The data below has to be returned exactly, down to the last character.
*** Opening of Data for analysis ***
Definition proof_artifact (a : Assessment) : dict :=
  ([("schemaVersion", PStr "gbrg.supply-chain-risk-proof-artifact.v0"); ("version", PStr "1.0.0");
    ("proofId", PStr (proofId a)); ("riskScope", PStr (riskScope a)); ("subjectId", PStr (subjectId a));
    ("claim", PDict [
      ("claimId", PStr ("claim.supply-chain-risk." +:+ riskScope a +:+ "." +:+ subjectId a));
      ("claimType", PStr "supply_chain_operational_risk");
      ("statement", PStr (riskScope a +:+ " " +:+ repr_str (subjectId a) +:+ " residual risk " +:+
         fmt3 (residualScore a) +:+ " -> " +:+ py_str (rating a) +:+ " (" +:+ a_verdict a +:+ ")"));
      ("epistemicLevel", PStr (a_level a))]);
    ("status", PStr (a_status a)); ("residualScore", PFloat (py_round 6 (residualScore a)));
    ("rating", rating a); ("verdict", PStr (a_verdict a)); ("weightsRef", PStr WEIGHTS_URN);
    ("crosswalkRefs", PList (map PStr (crosswalkRefs a))); ("controlsEvidence", PList (controlsEvidence a));
    ("kriEvaluations", PList (map kri_json (kriEvaluations a))); ("derivation", PStr (derivation a));
    ("declared_by", PStr SCR_AGENT_REF)]
   ++ optional_score "inherentScore" (inherentScore a)
   ++ optional_score "controlEfficacy" (controlEfficacy a))%list.

Definition _next_prev_hash (f : file) : res pyval :=
  records ← read_all f true;
  match last records with
  | None => Ok (PStr GENESIS)
  | Some last =>
    h ← py_get last "hash" PNone;
    if truthy h then Ok h else py_item last "receipt"
  end.
Definition _check_weighted (ref : pyval) (name : string) (declared computed : spec_float) (bound_inputs : option (list spec_float)) :
    list string :=
  let average :=
    if apart TOL4 declared computed then
      ["REJECTED: node " +:+ py_repr ref +:+ " declared " +:+ name +:+ " " +:+ py_repr (PFloat declared) +:+ " != value-weighted aggregate " +:+
       fmt_fixed 6 computed]
    else [] in
  match bound_inputs with
  | Some (x :: xs) =>
    let lo := foldl fmin x xs in
    let hi := foldl F64.max x xs in
    if F64.ltb declared (F64.sub lo TOL) || F64.ltb (F64.add hi TOL) declared then
      ["REJECTED: node " +:+ py_repr ref +:+ " " +:+ name +:+ " " +:+ py_repr (PFloat declared) +:+ " is outside its children's [" +:+
       py_repr (PFloat lo) +:+ ", " +:+ py_repr (PFloat hi) +:+ "] (a weighted average is bounded by its inputs)"]
    else average
  | _ => average
  end.

(** A declared sensitivity, when there is one. *)
Definition check_declared (ref term : pyval) (name : string) (computed : spec_float) (bound_inputs : option (list spec_float)) :
    res (list string) :=
  present ← py_in name term;
  if present : bool then d ← py_item term name; f ← py_float d; Ok (_check_weighted ref name f computed bound_inputs) else Ok [].

Definition noncoherent (override : bool) (ref child : pyval) : res (list string) :=
  risk ← py_get child "risk" (PDict []); measure ← py_get risk "measure" PNone;
  if negb (hashable measure) then Raise TypeError else
  Ok (if existsb (eq_str measure) NONCOHERENT_MEASURES && negb override then
        ["REJECTED: node " +:+ py_repr ref +:+ " allocates over non-coherent measure " +:+ py_repr measure +:+
         " without incoherence_override"]
      else []).

Definition weighted_average (weight sens : NodeAgg -> spec_float) (cs : list NodeAgg) : spec_float :=
  let total := fsum (map weight cs) in
  if F64.ltb F64.zero total then F64.div (fsum (map (fun c => F64.mul (weight c) (sens c)) cs)) total else F64.zero.

Definition conserved (ref declared : pyval) (computed_ec : spec_float) : res (list string) :=
  present ← py_in "economic_capital" declared;
  if present : bool then
    v ← py_item declared "economic_capital"; f ← py_float v;
    Ok (if apart TOL f computed_ec then
          ["REJECTED: node " +:+ py_repr ref +:+ " declared EC " +:+ py_str v +:+ " != sum of child contributions " +:+
           fmt_fixed 6 computed_ec +:+ " (conservation violation)"]
        else [])
  else Ok [].

(** The roll-up of the children and what it violates. *)
Definition roll_up (allow_provisional : bool) (node ref : pyval) (cs : list NodeAgg) : res (NodeAgg * list string) :=
  let ec := fsum (map g_ec cs) in
  let standalone := fsum (map g_standalone cs) in
  let rar := fsum (map g_rar cs) in
  let duration := weighted_average g_value g_duration cs in
  let convexity := weighted_average g_value g_convexity cs in
  let wal := weighted_average g_principal g_average_life cs in
  let leaf_durations := concat (map g_leaf_durations cs) in
  declared ← py_get node "risk" (PDict []);
  conservation ← conserved ref declared ec;
  term ← py_get node "term" (PDict []);
  vd ← check_declared ref term "duration" duration (Some leaf_durations);
  vc ← check_declared ref term "convexity" convexity None;
  vl ← check_declared ref term "average_life" wal None;
  let child_provisional := existsb g_provisional cs in
  p ← py_get declared "provisional" (PBool false);
  let node_provisional := truthy p in
  Ok (mkAgg ref ec standalone (fsum (map g_value cs)) (fsum (map g_principal cs)) duration convexity wal rar
        (child_provisional || node_provisional) (concat (map g_measures cs)) (float_set (concat (map g_alphas cs)))
        (float_set (concat (map g_horizons cs))) (concat (map g_term_regimes cs)) (concat (map g_tenors cs)) leaf_durations,
      ((if F64.ltb (F64.add standalone TOL) ec then
          ["REJECTED: node " +:+ py_repr ref +:+ " aggregate EC " +:+ fmt_fixed 6 ec +:+ " EXCEEDS the sum of standalone risks " +:+
           fmt_fixed 6 standalone +:+ " — super-additive; a coherent measure cannot do this (bad diversification model)"]
        else []) ++ conservation ++ vd ++ vc ++ vl ++
       (if child_provisional && negb node_provisional && negb allow_provisional then
          ["REJECTED: node " +:+ py_repr ref +:+ " silently rolls a provisional (n<" +:+ pretty MIN_SAMPLES +:+
           ") child into a non-provisional total (mark it provisional or set allow_provisional)"]
        else []))%list).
*** Close of Data for analysis ***
Solution:
Definition proof_artifact (a : Assessment) : dict :=
  ([("schemaVersion", PStr "gbrg.supply-chain-risk-proof-artifact.v0"); ("version", PStr "1.0.0");
    ("proofId", PStr (proofId a)); ("riskScope", PStr (riskScope a)); ("subjectId", PStr (subjectId a));
    ("claim", PDict [
      ("claimId", PStr ("claim.supply-chain-risk." +:+ riskScope a +:+ "." +:+ subjectId a));
      ("claimType", PStr "supply_chain_operational_risk");
      ("statement", PStr (riskScope a +:+ " " +:+ repr_str (subjectId a) +:+ " residual risk " +:+
         fmt3 (residualScore a) +:+ " -> " +:+ py_str (rating a) +:+ " (" +:+ a_verdict a +:+ ")"));
      ("epistemicLevel", PStr (a_level a))]);
    ("status", PStr (a_status a)); ("residualScore", PFloat (py_round 6 (residualScore a)));
    ("rating", rating a); ("verdict", PStr (a_verdict a)); ("weightsRef", PStr WEIGHTS_URN);
    ("crosswalkRefs", PList (map PStr (crosswalkRefs a))); ("controlsEvidence", PList (controlsEvidence a));
    ("kriEvaluations", PList (map kri_json (kriEvaluations a))); ("derivation", PStr (derivation a));
    ("declared_by", PStr SCR_AGENT_REF)]
   ++ optional_score "inherentScore" (inherentScore a)
   ++ optional_score "controlEfficacy" (controlEfficacy a))%list.

Definition _next_prev_hash (f : file) : res pyval :=
  records ← read_all f true;
  match last records with
  | None => Ok (PStr GENESIS)
  | Some last =>
    h ← py_get last "hash" PNone;
    if truthy h then Ok h else py_item last "receipt"
  end.
Definition _check_weighted (ref : pyval) (name : string) (declared computed : spec_float) (bound_inputs : option (list spec_float)) :
    list string :=
  let average :=
    if apart TOL4 declared computed then
      ["REJECTED: node " +:+ py_repr ref +:+ " declared " +:+ name +:+ " " +:+ py_repr (PFloat declared) +:+ " != value-weighted aggregate " +:+
       fmt_fixed 6 computed]
    else [] in
  match bound_inputs with
  | Some (x :: xs) =>
    let lo := foldl fmin x xs in
    let hi := foldl F64.max x xs in
    if F64.ltb declared (F64.sub lo TOL) || F64.ltb (F64.add hi TOL) declared then
      ["REJECTED: node " +:+ py_repr ref +:+ " " +:+ name +:+ " " +:+ py_repr (PFloat declared) +:+ " is outside its children's [" +:+
       py_repr (PFloat lo) +:+ ", " +:+ py_repr (PFloat hi) +:+ "] (a weighted average is bounded by its inputs)"]
    else average
  | _ => average
  end.

(** A declared sensitivity, when there is one. *)
Definition check_declared (ref term : pyval) (name : string) (computed : spec_float) (bound_inputs : option (list spec_float)) :
    res (list string) :=
  present ← py_in name term;
  if present : bool then d ← py_item term name; f ← py_float d; Ok (_check_weighted ref name f computed bound_inputs) else Ok [].

Definition noncoherent (override : bool) (ref child : pyval) : res (list string) :=
  risk ← py_get child "risk" (PDict []); measure ← py_get risk "measure" PNone;
  if negb (hashable measure) then Raise TypeError else
  Ok (if existsb (eq_str measure) NONCOHERENT_MEASURES && negb override then
        ["REJECTED: node " +:+ py_repr ref +:+ " allocates over non-coherent measure " +:+ py_repr measure +:+
         " without incoherence_override"]
      else []).

Definition weighted_average (weight sens : NodeAgg -> spec_float) (cs : list NodeAgg) : spec_float :=
  let total := fsum (map weight cs) in
  if F64.ltb F64.zero total then F64.div (fsum (map (fun c => F64.mul (weight c) (sens c)) cs)) total else F64.zero.

Definition conserved (ref declared : pyval) (computed_ec : spec_float) : res (list string) :=
  present ← py_in "economic_capital" declared;
  if present : bool then
    v ← py_item declared "economic_capital"; f ← py_float v;
    Ok (if apart TOL f computed_ec then
          ["REJECTED: node " +:+ py_repr ref +:+ " declared EC " +:+ py_str v +:+ " != sum of child contributions " +:+
           fmt_fixed 6 computed_ec +:+ " (conservation violation)"]
        else [])
  else Ok [].

(** The roll-up of the children and what it violates. *)
Definition roll_up (allow_provisional : bool) (node ref : pyval) (cs : list NodeAgg) : res (NodeAgg * list string) :=
  let ec := fsum (map g_ec cs) in
  let standalone := fsum (map g_standalone cs) in
  let rar := fsum (map g_rar cs) in
  let duration := weighted_average g_value g_duration cs in
  let convexity := weighted_average g_value g_convexity cs in
  let wal := weighted_average g_principal g_average_life cs in
  let leaf_durations := concat (map g_leaf_durations cs) in
  declared ← py_get node "risk" (PDict []);
  conservation ← conserved ref declared ec;
  term ← py_get node "term" (PDict []);
  vd ← check_declared ref term "duration" duration (Some leaf_durations);
  vc ← check_declared ref term "convexity" convexity None;
  vl ← check_declared ref term "average_life" wal None;
  let child_provisional := existsb g_provisional cs in
  p ← py_get declared "provisional" (PBool false);
  let node_provisional := truthy p in
  Ok (mkAgg ref ec standalone (fsum (map g_value cs)) (fsum (map g_principal cs)) duration convexity wal rar
        (child_provisional || node_provisional) (concat (map g_measures cs)) (float_set (concat (map g_alphas cs)))
        (float_set (concat (map g_horizons cs))) (concat (map g_term_regimes cs)) (concat (map g_tenors cs)) leaf_durations,
      ((if F64.ltb (F64.add standalone TOL) ec then
          ["REJECTED: node " +:+ py_repr ref +:+ " aggregate EC " +:+ fmt_fixed 6 ec +:+ " EXCEEDS the sum of standalone risks " +:+
           fmt_fixed 6 standalone +:+ " — super-additive; a coherent measure cannot do this (bad diversification model)"]
        else []) ++ conservation ++ vd ++ vc ++ vl ++
       (if child_provisional && negb node_provisional && negb allow_provisional then
          ["REJECTED: node " +:+ py_repr ref +:+ " silently rolls a provisional (n<" +:+ pretty MIN_SAMPLES +:+
           ") child into a non-provisional total (mark it provisional or set allow_provisional)"]
        else []))%list).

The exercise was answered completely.